As adults, many of us work hard and save money for retirement to ensure that we can enjoy our golden years and provide for our loved ones after we're gone. One way to achieve this goal is by creating a trust as part of our estate plan, which can provide financial security for our beneficiaries.
A trust is a legal document that holds assets for beneficiaries and involves three main parties: the grantor, the trustee, and the beneficiaries. The grantor is the creator of the trust, the trustee manages the trust's assets for the beneficiaries, and the beneficiaries receive the assets in the trust.
Trusts offer a way to reduce the estate taxes you may be liable to pay while also simplifying the process for your beneficiaries to receive your assets. If you transfer your assets to a trust, your loved ones won't have to navigate the probate court system to claim their inheritance.
For instance, let's say you have a will that designates your surviving spouse and adult children as beneficiaries. In the event of your passing, your family would need to initiate probate proceedings in a court in Staten Island. This process could be prolonged and costly, depending on the size and complexity of your estate, as well as any challenges that may arise. By creating a trust, you can streamline the transfer of assets to your heirs while minimizing tax liabilities and alleviating the burden of probate.

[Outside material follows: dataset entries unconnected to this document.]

#[export] Instance logged_device {D} `{Device D} : Device (logged D) := {
  dev_setpath p b := logging (Setpath p b) id (dev_setpath p b);
  dev_get_file n := logging GetFile (λ r, r.1.1) (dev_get_file n);
  dev_send_file n l := logging (SendFile n) id (dev_send_file n l);
  dev_remove_file n b := logging RemoveFile id (dev_remove_file n b);
  dev_list := logging ListFiles fst dev_list;
  dev_get_capacity c := logging GetCapacity fst (dev_get_capacity c);
  dev_unlock := logging Unlock id dev_unlock;
  dev_lock := logging Lock id dev_lock;
  dev_cname n i := logging CName id (dev_cname n i);
  dev_cryptkey k := logging CryptKey fst (dev_cryptkey k);
  dev_authchallenge c := logging AuthChallenge id (dev_authchallenge c);
  dev_authinfo i := logging AuthInfo fst (dev_authinfo i);
  dev_userid n := logging UserId id (dev_userid n);
}.

(** ** The monitor *)

(** How far the unlocking got (nothing, unlocked, named, keyed); the last path
    asked for; and every command that was refused, with that path. *)
Record monitor := Monitor {
  unlocked : bool; stage : nat; sound : bool; place : list Z; refused : list (list Z * command)
}.

Definition advance (from to_ : nat) (r : Z) (g : monitor) : nat :=
  if (stage g =? from)%nat && (r =? 0) then to_ else 0%nat.

Definition goes_to (g : monitor) (c : command) : list Z :=
  match c with Setpath p _ => p | _ => place g end.
Definition refusals (g : monitor) (c : command) (r : Z) : list (list Z * command) :=
  if r =? 0 then refused g else refused g ++ [(goes_to g c, c)].

Definition observe (g : monitor) (e : command * Z) : monitor :=
  let '(c, r) := e in
  let p := goes_to g c in
  let bad := refusals g c r in
  match c with
  | Unlock => Monitor true (if r =? 0 then 1 else 0) (sound g && negb (unlocked g)) p bad
  | CName => Monitor (unlocked g) (advance 1 2 r g) (sound g) p bad
  | CryptKey => Monitor (unlocked g) (advance 2 3 r g) (sound g) p bad
  | Lock => Monitor false 0 (sound g && unlocked g) p bad
  | SendFile name =>
      Monitor (unlocked g) (stage g) (sound g && (stage g =? 3)%nat && is_valid_sfn name) p bad
  | RemoveFile | Setpath _ true =>
      Monitor (unlocked g) (stage g) (sound g && (stage g =? 3)%nat) p bad
  | _ => Monitor (unlocked g) (stage g) (sound g) p bad
  end.

Definition start : monitor := Monitor false 0 true [] [].
Definition seen {D} (s : logged D) : monitor := foldl observe start (log s).

(** Locked, and nothing was sent but when unlocked. *)
Definition at_rest (g : monitor) : Prop := unlocked g = false ∧ sound g = true.

(** ** What a device keeps *)

Class DeviceKeeps {D} `{Device D} (P : D → Prop) : Prop := {
  keep_setpath p b : res_triple P (dev_setpath p b) (λ _, P);
  keep_get_file n : res_triple P (dev_get_file n) (λ _, P);
  keep_send_file n l : res_triple P (dev_send_file n l) (λ _, P);
  keep_remove_file n b : res_triple P (dev_remove_file n b) (λ _, P);
  keep_list : res_triple P dev_list (λ _, P);
  keep_get_capacity c : res_triple P (dev_get_capacity c) (λ _, P);
  keep_unlock : res_triple P dev_unlock (λ _, P);
  keep_lock : res_triple P dev_lock (λ _, P);
  keep_cname n i : res_triple P (dev_cname n i) (λ _, P);
  keep_cryptkey k : res_triple P (dev_cryptkey k) (λ _, P);
  keep_authchallenge c : res_triple P (dev_authchallenge c) (λ _, P);
  keep_authinfo i : res_triple P (dev_authinfo i) (λ _, P);
  keep_userid n : res_triple P (dev_userid n) (λ _, P);
}.

(** The handle of [Exword] keeps its session. *)
#[export] Instance session_kept `{Alloc} `{Iconv} {U : Type} `{Usb U} `{Interrupts U}
    fuel read_fuel conv_fuel big_endian char_signed :
  @DeviceKeeps (exword_t U)
    (exword_device fuel read_fuel conv_fuel big_endian char_signed) session_ok.
Proof.
  split; intros; intros s a s' Hs Hm;
    refine (call_session fuel read_fuel conv_fuel big_endian char_signed s s' _ Hs).
  - exact (call_setpath _ _ _ _ _ _ _ _ _ _ Hm).
  - exact (call_get_file _ _ _ _ _ _ _ _ _ Hm).
  - exact (call_send_file _ _ _ _ _ _ _ _ _ _ Hm).
  - exact (call_remove_file _ _ _ _ _ _ _ _ _ _ Hm).
  - exact (call_list _ _ _ _ _ _ _ _ Hm).
  - exact (call_get_capacity _ _ _ _ _ _ _ _ _ Hm).
  - exact (call_put_value _ _ _ _ _ _ _ _ _ _ Hm).
  - exact (call_put_value _ _ _ _ _ _ _ _ _ _ Hm).
  - exact (call_cname _ _ _ _ _ _ _ _ _ _ Hm).
  - exact (call_cryptkey _ _ _ _ _ _ _ _ _ Hm).
  - exact (call_put_value _ _ _ _ _ _ _ _ _ _ Hm).
  - exact (call_authinfo _ _ _ _ _ _ _ _ _ Hm).
  - exact (call_put_value _ _ _ _ _ _ _ _ _ _ Hm).
Qed.

(** ** Triples about the monitor *)

Section Facts.
Context {D F : Type} `{Device D} `{Local F} (P : D → Prop) `{!DeviceKeeps P}.
Context (junk_size junk_byte : Z) (char_signed : bool) (fuel : nat).
Context (to_locale : list Z → list Z → option (list Z)).
(** What an operation may have been refused, after a path, and still succeed. *)
Context (T : list Z → command → bool).
Abbreviation C := (res (tool (logged D) F)).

When establishing a trust, it serves as a custodian for your assets, managing them for the benefit of your beneficiaries. With a trust, you have the flexibility to specify the terms for the distribution of your assets to your beneficiaries, including the timing and manner of transfer. If you wish to provide your beneficiaries with immediate access to your assets upon your passing, you can create an agreement that will ensure a swift transfer of the trust assets.
Trusts come in various forms and can be structured in different ways, but they all share a common purpose of directing the distribution of your assets to your beneficiaries. The type of trust you establish determines who manages it, as well as the rules for accessing and using the funds. The two main categories of trusts are revocable and irrevocable trusts.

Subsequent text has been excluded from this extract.